At the 2011 NAMM Show, San Luis Obisbo, California-based company Esoterik guitars unveiled a Dave Reffett signature model guitar known as the DR-1. The guitar featured all of Reffett's favorite specifications such as a Floyd Rose tremolo system and Seymour Duncan Blackout Pickups. It also featured a five-piece walnut neck with figured maple strips, a Honduras mahogany body and ebony overlays, volume knobs and fretboard .

Reffett made headlines on popular heavy metal news sites for his jams with Chris Poland and George Lynch at the 2011 NAMM event. Guitar World Magazine tweeted photos of Reffett performing at the Eminence speakers booth and Premier Guitar magazine filmed Reffett and George Lynch jamming together at the Mr. Scary guitars booth.

===Pick-ups===
In Guitar World video appearances Dave can be seen using a Seymour Duncan Dimebag Darrell Abbott signature "Dimebucker" pickup, a personal favorite of his in the bridge position. For the neck position he often uses a Seymour Duncan "59" Model Humbucker. In his Dave Reffett signature model guitar, he had Seymour Duncan blackouts. He now uses DMT (Dean Magnetic Technology) pickups as well as the Duncan Jazz and El Diablo.

===Effects===
On Shredding The Envelope, Reffett uses a vintage 1978 Morley Power Fuzz Wah pedal that he has mentioned in many interviews. The pedal is the same model that Cliff Burton used on the first three Metallica albums, Kill 'Em All, Ride the Lightning, and Master of Puppets. He occasionally uses a Crybaby Wah pedal and uses various effects when producing in the studio.

===Amplification===
Reffett typically uses a Peavey 6505+ amp head. When recording The Call of the Flames, Reffett ran his amps through a 4x12 Marshall cabinet loaded with Celestion vintage 1930s and Greenbacks in mono and stereo. Now he endorses Eminence speakers and favors their Red Fang, Cannabis Rex and Wizard models. In the studio for some of his rhythm guitar parts he uses a Mesa Boogie dual rectifier amp. On Batio's Intermezzo record, Reffett used an Axe FX II for all of the recording.

===Microphones===
For recording vocals Reffett uses a combination of Shure and Manley Gold Reference microphones. For drum recording he uses Blue Ribbon Condenser mics and on his guitar parts he uses a combination of Shure, Sennheiser and Manley mics.

===Strings===
Reffett uses D'Addario guitar strings, favoring the .009 to .042 models for soloing and most rhythm guitar parts, while sometimes using thicker gauges for alternate tunings and rhythm.
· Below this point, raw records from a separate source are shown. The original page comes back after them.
(** One turn: it throws exactly on an inherited name that no own
    property shadows, and otherwise appends to the course's array. *)
Lemma group_step_cases g (a : Assignment) :
  match group_step g a with
  | Normal g' =>
      (is_Some (g !! a_course_id a) \/ plainKey (a_course_id a))
      /\ forall k, g' !! k =
           if decide (a_course_id a = k)
           then Some (default [] (g !! k) ++ [a])
           else g !! k
  | Throws _ => g !! a_course_id a = None /\ ~ plainKey (a_course_id a)
  end.
Proof.
  unfold group_step, getMember, plainKey.
  destruct (g !! a_course_id a) as [l|] eqn:E; cbn [truthy_member negb].
  - rewrite E. split; [left; eauto|]. intros k.
    rewrite lookup_alter. case_decide; [subst k; rewrite E|]; reflexivity.
  - destruct (inheritedMember (a_course_id a)) as [m|] eqn:Em;
      cbn [truthy_member negb].
    + rewrite E. split; [reflexivity|discriminate].
    + rewrite lookup_insert_eq. split; [right; reflexivity|]. intros k.
      rewrite lookup_alter. case_decide.
      * subst k. rewrite lookup_insert_eq, E. reflexivity.
      * rewrite lookup_insert_ne by assumption. reflexivity.
Qed.

Lemma rowsOfCourse_cons (a : Assignment) rows k :
  rowsOfCourse k (a :: rows) =
  if decide (a_course_id a = k)
  then a :: rowsOfCourse k rows
  else rowsOfCourse k rows.
Proof.
  unfold rowsOfCourse. simpl.
  case_decide.
  - rewrite bool_decide_eq_true_2 by assumption. reflexivity.
  - rewrite bool_decide_eq_false_2 by assumption. reflexivity.
Qed.
(** * jschema.dev: the schema-relationship graph engine

    A shallow embedding of [src/utils/schemaRelationships.ts] and of the
    layout orchestration of [src/utils/graphUtils.ts], with the properties
    of reference extraction, path resolution, graph construction and the
    layout fallback.

    Conventions of the embedding.
    - A JavaScript string is a [string]; every string operation the code
      uses ([split], [join], [startsWith], [endsWith], [includes],
      [lastIndexOf], [substring], the two regular expressions) only looks
      for ASCII characters, so it is written character by character.
    - A schema document is a [json] value as [JSON.parse] returns it. An
      object is the list of its own entries in the order [Object.entries]
      enumerates them; [undefined] is the [None] of a property lookup.
    - A number is kept as its canonical rendering (what [String(n)]
      returns): the code looks at numbers through truthiness and string
      interpolation only.
    - An exception is the [Throw] of the [completion] type.
    - [createSchemaGraph] is given twice: on values, each loop passing on
      the state of the containers it fills, and on a heap of objects
      ([Stateful.createSchemaGraph]), where its arguments and the
      containers it creates are locations; the first is what a call of
      the second computes from the contents of its arguments. *)

From Stdlib Require Import String Ascii List Bool Arith ZArith QArith Lia.
From Stdlib Require Import DecimalString DecimalNat.
Import ListNotations.
Close Scope Q_scope.
Open Scope string_scope.
Open Scope list_scope.

(** ** JavaScript strings *)

Module JsString.

Fixpoint startsWith (s p : string) : bool :=
  match p with
  | EmptyString => true
  | String b p' =>
      match s with
      | EmptyString => false
      | String a s' => Ascii.eqb a b && startsWith s' p'
      end
  end.

(** [s.endsWith(suf)]: some suffix of [s] is [suf]. *)
Fixpoint endsWith (s suf : string) : bool :=
  (s =? suf) ||
  match s with
  | EmptyString => false
  | String _ s' => endsWith s' suf
  end.

(** [s.includes(c)] for a one-character needle. *)
Fixpoint includes (s : string) (c : ascii) : bool :=
  match s with
  | EmptyString => false
  | String a s' => Ascii.eqb a c || includes s' c
  end.

Fixpoint lastIndexOf_from (s : string) (c : ascii) (i acc : Z) : Z :=
  match s with
  | EmptyString => acc
  | String a s' =>
      lastIndexOf_from s' c (i + 1) (if Ascii.eqb a c then i else acc)
  end.

(** [s.lastIndexOf(c)], [-1] when [c] does not occur. *)
Definition lastIndexOf (s : string) (c : ascii) : Z :=
  lastIndexOf_from s c 0 (-1).

Definition clamp (len i : Z) : Z := Z.max 0 (Z.min i len).

(** [s.substring(a, b)]: both indices are clamped to [0, length] and
    swapped when out of order. *)
Definition substring (s : string) (a b : Z) : string :=
  let len := Z.of_nat (String.length s) in
  let a' := clamp len a in
  let b' := clamp len b in
  let lo := Z.min a' b' in
  let hi := Z.max a' b' in
  String.substring (Z.to_nat lo) (Z.to_nat (hi - lo)) s.

(** [s.split(sep)] for a one-character separator. *)
Fixpoint split (s : string) (sep : ascii) : list string :=
  match s with
  | EmptyString => [EmptyString]
  | String a s' =>
      if Ascii.eqb a sep then EmptyString :: split s' sep
      else match split s' sep with
           | [] => [String a EmptyString]
           | seg :: segs => String a seg :: segs
           end
  end.

(** [parts.join(sep)]. *)
Definition join (parts : list string) (sep : string) : string :=
  String.concat sep parts.

(** A string is truthy when it is not empty. *)
Definition nonEmpty (s : string) : bool :=
  match s with EmptyString => false | _ => true end.

(** The longest prefix without ['#']. *)
Fixpoint untilHash (s : string) : string :=
  match s with
  | EmptyString => EmptyString
  | String a s' =>
      if Ascii.eqb a "#" then EmptyString else String a (untilHash s')
  end.

(** [s.match(/^([^#]+)/)]: the first capture group, [None] when the
    match fails ([s] is empty or starts with ['#']). *)
Definition matchBeforeHash (s : string) : option string :=
  match untilHash s with
  | EmptyString => None
  | m => Some m
  end.

(** [s.replace(/\.schema\.json$/, '')]. *)
Fixpoint stripSchemaJson (s : string) : string :=
  if s =? ".schema.json" then EmptyString
  else match s with
       | EmptyString => EmptyString
       | String a s' => String a (stripSchemaJson s')
       end.

(** The decimal rendering of an array index. *)
Definition ofIndex (i : nat) : string :=
  NilEmpty.string_of_uint (Nat.to_uint i).

End JsString.

(** ** JSON values *)

#[local] Unset Elimination Schemes.

Inductive json : Type :=
| JNull
| JBool (b : bool)
| JNum (rendering : string)
| JStr (s : string)
| JArr (elements : list json)
| JObj (entries : list (string * json)).

#[local] Set Elimination Schemes.

(** ** Induction on JSON values *)

Section JsonInduction.

Variable P : json -> Prop.
Hypothesis Hnull : P JNull.
Hypothesis Hbool : forall b, P (JBool b).
Hypothesis Hnum : forall r, P (JNum r).
Hypothesis Hstr : forall s, P (JStr s).
Hypothesis Harr : forall l, Forall P l -> P (JArr l).
Hypothesis Hobj : forall l, Forall (fun e => P (snd e)) l -> P (JObj l).

Fixpoint json_ind (v : json) : P v :=
  match v with
  | JNull => Hnull
  | JBool b => Hbool b
  | JNum r => Hnum r
  | JStr s => Hstr s
  | JArr l =>
      Harr l
        ((fix all (l : list json) : Forall P l :=
            match l with
            | [] => Forall_nil P
            | e :: l' => Forall_cons e (json_ind e) (all l')
            end) l)
  | JObj l =>
      Hobj l
        ((fix all (l : list (string * json))
            : Forall (fun e => P (snd e)) l :=
            match l with
            | [] => Forall_nil _
            | e :: l' => Forall_cons e (json_ind (snd e)) (all l')
            end) l)
  end.

End JsonInduction.

Module Json.

(** ToBoolean. *)
Definition truthy (v : json) : bool :=
  match v with
  | JNull => false
  | JBool b => b
  | JNum r => negb (r =? "0")
  | JStr s => JsString.nonEmpty s
  | JArr _ | JObj _ => true
  end.

(** [typeof v === 'object' && v !== null]: arrays are objects. *)
Definition isObject (v : json) : bool :=
  match v with
  | JArr _ | JObj _ => true
  | _ => false
  end.

Fixpoint assoc (k : string) (l : list (string * json)) : option json :=
  match l with
  | [] => None
  | (k', v) :: l' => if k' =? k then Some v else assoc k l'
  end.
Reffett's favorite acoustic strings are Martin Lifespan SP gauge 0.12 to .054. He has also been known to use Elixir brand strings.

===Picks===
Dave uses black and red Dunlop Jazz IIIs and pure titanium Jazz III style picks from Timber Tone. For bass guitar he alternates between using finger style and Jazz III guitar picks.

===Straps===
Dave uses a Planet Waves locking strap as well as various Levy straps.